AI / ML
ML Basics
Supervised, unsupervised, neural networks, and evaluation metrics — your machine learning starter reference.
📖 5 sections
⏰ 15 min read
✅ Quizzes included
01ML Fundamentals
Supervised
Labeled data. Input+output pairs. Learns to predict.
Unsupervised
No labels. Finds patterns/clusters.
Reinforcement
Agent learns from rewards/penalties.
Overfitting
Model memorizes training data, fails on new data. Fix: more data, regularization, dropout.
Underfitting
Model too simple, misses patterns. Fix: more features, complex model.
Bias-Variance
Bias=underfitting. Variance=overfitting. Goal: balance both.
💡
Bias-Variance Tradeoff: simple models have high bias, complex models have high variance.
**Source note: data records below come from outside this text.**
(** * OnChainGS: the PLY splitter and group merger of [src/core/SplatProcesser.js]

    A shallow embedding of the [SplatProcesser] class (header parsing and
    rewriting, chunk sizing, splitting with its verification pass, chunk
    merging and grouping) and the properties of it that the specification
    states.

    Modelling conventions.
    - Text and buffers are lists of 8-bit characters ([text]): a [Buffer] is
      the list of its bytes.  On ASCII bytes the UTF-8 decoding done by
      [Buffer.toString('utf8')] keeps every character and every offset, and
      [Buffer.from] is its inverse; on other bytes an index into the decoded
      string is no longer an offset into the buffer.  The code cuts the
      buffer at an index found in the string, so the statements that relate
      a header to the payload behind it carry the hypothesis [asciiText] on
      the header.
    - Integer-valued JavaScript numbers are [number]s carrying a [Z]; this is
      exact up to 2^53, the bound that the statements about sums of counts
      and about byte offsets carry.  The chunk-sizing quotient and the byte
      offsets of the chunks ([byteIndex]) involve quotients that are not
      integers: they are evaluated in IEEE binary64 with the kernel's
      primitive floats, as Node evaluates them.
    - The chunk directory is a finite map from the index to the contents of
      the chunk file of that name ([chunk_000012.ply]), together with the
      names of its other entries ([otherChunkEntries]), which the listing of
      [createGroups] reads and sorts.  The group directory is a finite map
      from the index of the group.  The saved header information and the
      manifest [chunks_metadata.json] are kept as the objects that
      [JSON.stringify] serialises. *)

From Stdlib Require Import ZArith Ascii String List Floats Uint63 Zpower Lia.
From stdpp Require Import gmap list.

Open Scope Z_scope.

(** ** Strings *)

Definition text := list ascii.

Module Str.

Definition lit (s : string) : text := list_ascii_of_string s.

Definition nl : ascii := "010"%char.
Definition space : ascii := " "%char.

(** [s.startsWith(p)] *)
Fixpoint startsWith (p s : text) : bool :=
  match p, s with
  | [], _ => true
  | _ :: _, [] => false
  | a :: p', b :: s' => Ascii.eqb a b && startsWith p' s'
  end.

(** [s.endsWith(p)] *)
Definition endsWith (p s : text) : bool := startsWith (rev p) (rev s).

(** [s.indexOf(p)]; [None] stands for -1. *)
Fixpoint indexOf (p s : text) : option nat :=
  if startsWith p s then Some 0%nat
  else match s with
       | [] => None
       | _ :: s' => S <$> indexOf p s'
       end.

(** [s.includes(p)] *)
Definition includes (p s : text) : bool :=
  match indexOf p s with Some _ => true | None => false end.

(** [s.split(c)] for a one-character separator. *)
Fixpoint split (c : ascii) (s : text) : list text :=
  match s with
  | [] => [[]]
  | a :: s' =>
      if Ascii.eqb a c then [] :: split c s'
      else match split c s' with
           | l :: ls => (a :: l) :: ls
           | [] => [[a]]
           end
  end.

(** [ls.join(c)] *)
Fixpoint join (c : ascii) (ls : list text) : text :=
  match ls with
  | [] => []
  | l :: ls' =>
      match ls' with
      | [] => l
      | _ :: _ => l ++ c :: join c ls'
      end
  end.

(** White space and line terminators of ECMAScript, within ASCII. *)
Definition isWhite (a : ascii) : bool :=
  let n := nat_of_ascii a in
  ((9 <=? n)%nat && (n <=? 13)%nat) || (n =? 32)%nat.

Fixpoint trimStart (s : text) : text :=
  match s with
  | a :: s' => if isWhite a then trimStart s' else s
  | [] => []
  end.

(** [s.trim()] *)
Definition trim (s : text) : text := rev (trimStart (rev (trimStart s))).

Definition isDigit (a : ascii) : bool :=
  let n := nat_of_ascii a in (48 <=? n)%nat && (n <=? 57)%nat.

(** A byte that UTF-8 decodes to the character of the same code. *)
Definition isAscii (a : ascii) : bool := (nat_of_ascii a <? 128)%nat.

Definition digitVal (a : ascii) : Z := Z.of_nat (nat_of_ascii a) - 48.

(** The longest prefix of decimal digits, and what follows it. *)
Fixpoint spanDigits (s : text) : text * text :=
  match s with
  | a :: s' =>
      if isDigit a then let '(d, r) := spanDigits s' in (a :: d, r)
      else ([], s)
  | [] => ([], [])
  end.

(** The value of a run of decimal digits, most significant first. *)
Definition decimal (ds : text) : Z :=
  fold_left (fun acc a => 10 * acc + digitVal a) ds 0.

Definition hexVal (a : ascii) : option Z :=
  let n := nat_of_ascii a in
  if isDigit a then Some (Z.of_nat n - 48)
  else if (97 <=? n)%nat && (n <=? 102)%nat then Some (Z.of_nat n - 87)
  else if (65 <=? n)%nat && (n <=? 70)%nat then Some (Z.of_nat n - 55)
  else None.

(** The value of the longest prefix of hexadecimal digits of [s], started
    from [acc]; [seen] tells whether a digit was read. *)
Fixpoint hexPrefix (s : text) (acc : Z) (seen : bool) : option Z :=
  match s with
  | a :: s' =>
      match hexVal a with
      | Some v => hexPrefix s' (16 * acc + v) true
      | None => if seen then Some acc else None
      end
  | [] => if seen then Some acc else None
  end.

(** The decimal numeral of a natural number, least significant digit
    first, on [fuel] digits at most. *)
Fixpoint digitsRev (fuel : nat) (n : N) : text :=
  match fuel with
  | O => []
  | S fuel' =>
      let d := ascii_of_N (48 + n mod 10) in
      if (n <? 10)%N then [d] else d :: digitsRev fuel' (n / 10)
  end.

Definition ofN (n : N) : text := rev (digitsRev (S (N.to_nat (N.log2 n))) n).

(** [String(z)] for an integer [z]. *)
Definition ofZ (z : Z) : text :=
  match z with
  | Zneg p => "-"%char :: ofN (Npos p)
  | _ => ofN (Z.to_N z)
  end.

End Str.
Cross-validation helps find the sweet spot.
02Supervised Algorithms
AlgorithmTypeBest for
Linear RegressionRegressionPredicting continuous values
Logistic RegressionClassificationBinary classification
Decision TreeBothInterpretable models
Random ForestBothHigh accuracy, less overfitting
SVMClassificationHigh-dimensional data
KNNBothSmall datasets, simple
Neural NetworkBothComplex patterns, large data
Gradient BoostingBothCompetitions, tabular data
MLModel evaluation
# Regression metrics
MAE = mean(|actual-predicted|)
MSE = mean((actual-predicted)^2)
RMSE = sqrt(MSE)
R^2 = 1 - SS_res/SS_tot

# Classification metrics
Accuracy = correct/total
Precision = TP/(TP+FP)
Recall = TP/(TP+FN)
F1 = 2*(Precision*Recall)/(Precision+Recall)
03Neural Networks
Perceptron
Single neuron. Input*weights+bias -> activation function.
Activation functions
ReLU: max(0,x). Sigmoid: 1/(1+e^-x). Tanh: (e^x-e^-x)/(e^x+e^-x).
Forward pass
Data flows input->hidden->output.
Backpropagation
Error flows backward. Gradients calculated via chain rule.
Gradient descent
Weights updated: w = w - learning_rate * gradient.
Epochs
One full pass through training data.
MLSimple neural net concept
Input layer -> Hidden layers -> Output layer

Each neuron: z = w1*x1 + w2*x2 + b
Activation: a = ReLU(z) = max(0, z)

Loss function: measures prediction error
Optimizer: Adam, SGD adjust weights to minimize loss
04Model Evaluation
MLTrain/Test split
# Split data
from sklearn.model_selection import train_test_split
X_train,X_test,y_train,y_test = train_test_split(X,y,test_size=0.2)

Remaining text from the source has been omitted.